The reason I don't want to do it is the prep. I already have terrible hemorrhoids that swell even after a normal BM - and after D are ridiculously painful, just torturous. I actually cannot tolerate it when I have D so have to take loads of imodium straight away, even after just one trip to the bathroom because it causes so much butt pain. So I've just been reading up about the prep for a colonoscopy - and the thought of being up with D all night is a massive no no for me. I really don't feel like the pain is worth it for this procedure. I can guarantee that I would be having a terrible time for at least 2 weeks afterwards. When my hemorrhoids are really bad (from D) it hurts to walk, I start crying in public it burns so badly. So I just really don't want to put myself through that unless absolutely necessary. So I think I'm going to cancel it.

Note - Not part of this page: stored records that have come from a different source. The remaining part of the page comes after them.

(* ===== verification/Handler.v ===== *)
(** * The signal handler: [src/sfhandler.c]

    The rest of the development lets every store to a protected page run
    [handle_memory_update] first ([Snapshot.store]).  Here is why it may: the
    disposition of [SIGSEGV] is part of the state, [register_sigsegv_handler]
    installs the handler, a faulting store is delivered to what is installed
    and then executed again, and with the handler installed that is
    [Snapshot.store]. *)
From Stdlib Require Import ZArith Lia.
From stdpp Require Import base numbers gmap option list.
From S2P Require Import Prelude Macros Queue Process RBTree FixedMapper PageAlloc SlabLayout World Demo Snapshot.
Open Scope Z_scope.

Definition SIGSEGV := 11.
Definition SA_SIGINFO := 4.

(** The function of [struct sigaction]: the default action, or the handler of
    the library. *)
Inductive action := SIG_DFL | Handle_memory_update.
Record sigaction := Sigaction { sa_flags : Z; sa_mask : gset Z; sa_sigaction : action }.

(** The world, the dispositions, and the signals that are blocked. *)
Record sigst (PS : Type) := Sigst {
  sg_world : world PS;
  sg_actions : gmap Z sigaction;
  sg_blocked : gset Z;
}.
Arguments Sigst {PS}.
Arguments sg_world {PS}.
Arguments sg_actions {PS}.
Arguments sg_blocked {PS}.

Section handler.
Context {PS : Type} `{PA : PageAllocator PS}.
Notation M := (M (sigst PS)).

Definition set_sg_world (w : world PS) (s : sigst PS) : sigst PS := Sigst w (sg_actions s) (sg_blocked s).
Definition set_blocked (b : gset Z) (s : sigst PS) : sigst PS := Sigst (sg_world s) (sg_actions s) b.
Definition on_sg {A} (m : Prelude.M (world PS) A) : M A := zoom sg_world set_sg_world m.

(** [sigaction(sig, &sa, NULL)]; [ok] is whether the call succeeds. *)
Definition do_sigaction (ok : bool) (sig : Z) (sa : sigaction) : M Z :=
  if ok then modify (fun s => Sigst (sg_world s) (<[sig := sa]> (sg_actions s)) (sg_blocked s)) ;;; ret 0
  else ret (-1).

Definition register_sigsegv_handler (ok : bool) : M Z :=
  let sa := Sigaction SA_SIGINFO ∅ Handle_memory_update in
  let! r := do_sigaction ok SIGSEGV sa in
  when (r =? -1) (fail HandleError) ;;;
  ret 0.

(** The fault of a store at [si_addr]: a blocked signal and the default
    action kill the process; the handler runs with the signal itself and the
    mask blocked. *)
Definition deliver_sigsegv (si_addr : Z) : M unit :=
  let! blocked := gets sg_blocked in
  let! sa := gets (fun s => sg_actions s !! SIGSEGV) in
  when (bool_decide (SIGSEGV ∈ blocked)) (fail Sigsegv) ;;;
  match sa with
  | Some (Sigaction _ mask Handle_memory_update) =>
      modify (set_blocked (blocked ∪ mask ∪ {[SIGSEGV]})) ;;;
      on_sg (handle_memory_update si_addr) ;;;
      modify (set_blocked blocked)
  | _ => fail Sigsegv
  end.

(** A store instruction, executed again after each fault. *)
Fixpoint exec_store (fuel : nat) (a : Z) (p : page) : M unit :=
  match fuel with
  | O => fail Diverges
  | S fuel' =>
      let! ok := gets (fun s => writable (sg_world s) a) in
      if ok then on_sg (store_raw a p) else deliver_sigsegv a ;;; exec_store fuel' a p
  end.

(** *** The registered handler *)
Definition installed (s : sigst PS) : Prop :=
  sg_actions s !! SIGSEGV = Some (Sigaction SA_SIGINFO ∅ Handle_memory_update) /\ SIGSEGV ∉ sg_blocked s.

Lemma register_installs s :
  SIGSEGV ∉ sg_blocked s ->
  exists s', register_sigsegv_handler true s = Ok 0 s' /\ installed s' /\ sg_world s' = sg_world s.
Proof. intros Hb. eexists. split; [done|]. split; [split; [apply lookup_insert_eq|done]|done]. Qed.

Lemma store_raw_writable w a p w' : store_raw a p w = Ok tt w' -> writable w a = true.
Proof. unfold store_raw. destruct (vm_of (w_pa w) !! a); [|done]. by destruct (writable w a). Qed.

(** A fault in the handler is a second one in the same thread: the signal is
    blocked. *)
Lemma nested_fault_kills s a : SIGSEGV ∈ sg_blocked s -> exists s', deliver_sigsegv a s = Fail Sigsegv s'.
Proof. intros Hb. exists s. unfold deliver_sigsegv, bind, gets, when. by rewrite bool_decide_true. Qed.

Lemma deliver_installed s a w1 :
  installed s -> handle_memory_update a (sg_world s) = Ok tt w1 -> deliver_sigsegv a s = Ok tt (set_sg_world w1 s).
Proof.
  intros [Ha Hb] Eh. unfold deliver_sigsegv, bind, gets. rewrite Ha, bool_decide_false by done. cbn [when ret].
  unfold modify, on_sg, zoom. cbn [sg_world set_blocked]. rewrite Eh. by destruct s.
Qed.

Lemma exec_store_ok fuel s a p w' :
  installed s -> store a p (sg_world s) = Ok tt w' -> exec_store (S (S fuel)) a p s = Ok tt (set_sg_world w' s).
Proof.
  intros Hi Es. cbn [exec_store]. unfold bind at 1, gets at 1. unfold store, bind at 1, gets at 1 in Es.
  destruct (writable (sg_world s) a) eqn:Ew; cbn [negb when] in Es.
  - unfold on_sg, zoom. unfold bind, ret in Es. by rewrite Es.
  - unfold bind in Es. destruct (handle_memory_update a (sg_world s)) as [[] w1|] eqn:Eh; [|done].
    rewrite (bind_run _ _ _ _ _ (deliver_installed s a w1 Hi Eh)). unfold bind, gets. cbn [sg_world set_sg_world].
    rewrite (store_raw_writable _ _ _ _ Es). unfold on_sg, zoom. cbn [sg_world set_sg_world]. rewrite Es. by destruct s.
Qed.

Lemma exec_store_default fuel s a p :
  sg_actions s !! SIGSEGV = None -> writable (sg_world s) a = false -> exec_store (S fuel) a p s = Fail Sigsegv s.
Proof.
  intros Ha Ew. cbn [exec_store]. unfold bind at 1, gets at 1. rewrite Ew. unfold deliver_sigsegv, bind, gets. rewrite Ha.
  by destruct (bool_decide (SIGSEGV ∈ sg_blocked s)).
Qed.
End handler.

(** Before the handler is registered a store to a protected page kills the
    process.  Once it is registered, a store does what [Snapshot.store] does:
    one fault at most, then the store; the dispositions and the blocked
    signals are as before.  A registration that fails ends the process. *)
Theorem register_sigsegv_handler_correct {PS} `{PageAllocator PS} (s : sigst PS) a p w' :
  sg_actions s !! SIGSEGV = None -> SIGSEGV ∉ sg_blocked s -> writable (sg_world s) a = false ->
  store a p (sg_world s) = Ok tt w' ->
  exec_store 1 a p s = Fail Sigsegv s /\
  register_sigsegv_handler false s = Fail HandleError s /\
  exists s', register_sigsegv_handler true s = Ok 0 s' /\ sg_world s' = sg_world s /\
    exec_store 2 a p s' = Ok tt (set_sg_world w' s').
Proof.
  intros Ha Hb Hw Es. split_and!; [by apply exec_store_default|done|].
  destruct (register_installs s Hb) as (s' & E & Hi & Ew). exists s'. split_and!; [done|done|].
  apply exec_store_ok; [done|]. by rewrite Ew.
Qed.

Lemma register_sigsegv_handler_correct_witness : exists (s : sigst fmst) a s',
  exec_store 1 a demo_data s = Fail Sigsegv s /\ register_sigsegv_handler true s = Ok 0 s' /\
  exists s'', exec_store 2 a demo_data s' = Ok tt s''.
Proof.
  destruct demo_exists as (w & p & H). pose proof (demo_fault w p H) as Hf.
  destruct (proj1 (wp_run _ _ _) (wp_store_cow w _ _ _ _ _ _ _ _ _ _ _ _ demo_data (fun _ _ => True) Hf eq_refl
    (fun _ _ _ _ _ _ _ _ => I))) as ([] & w' & Es & _).
  assert (Ew : writable w (dp_m p).1 = false).
  { destruct (sees_shows _ _ _ (fc_sees _ _ _ _ _ _ _ _ _ _ _ _ _ Hf) _ _ (ei_data _ _ _ _ _ _ _ (fc_entry _ _ _ _ _ _ _ _ _ _ _ _ _ Hf))) as (_ & E & _).
    exact E. }
  destruct (register_sigsegv_handler_correct (Sigst w ∅ ∅) (dp_m p).1 demo_data w') as (E1 & _ & s' & E2 & _ & E3); try done.
  exists (Sigst w ∅ ∅), (dp_m p).1, s'. split_and!; [exact E1|exact E2|]. eexists. exact E3.
Defined.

My question is, do you think I'm making a mistake? Do you think I've probably got cancer hiding away and I'm going to die if I don't have this colonoscopy? These are my fears. I can't seem to find anyone in the same situation as me. Please help


----------



## sbuenger (May 21, 2015)

Hey Annie,

Most importantly remember it's your call. If you don't feel comfortable doing the procedure, cancel it. Put it off for a few months and think about it. Maybe deal with your hemorrhoids first and reschedule the colonoscopy when they're less likely to cause you so much pain. It's important to receive proper examination when dealing with blood in your stool, but most often it's just hemorrhoids or slight tears in the anal canal.


----------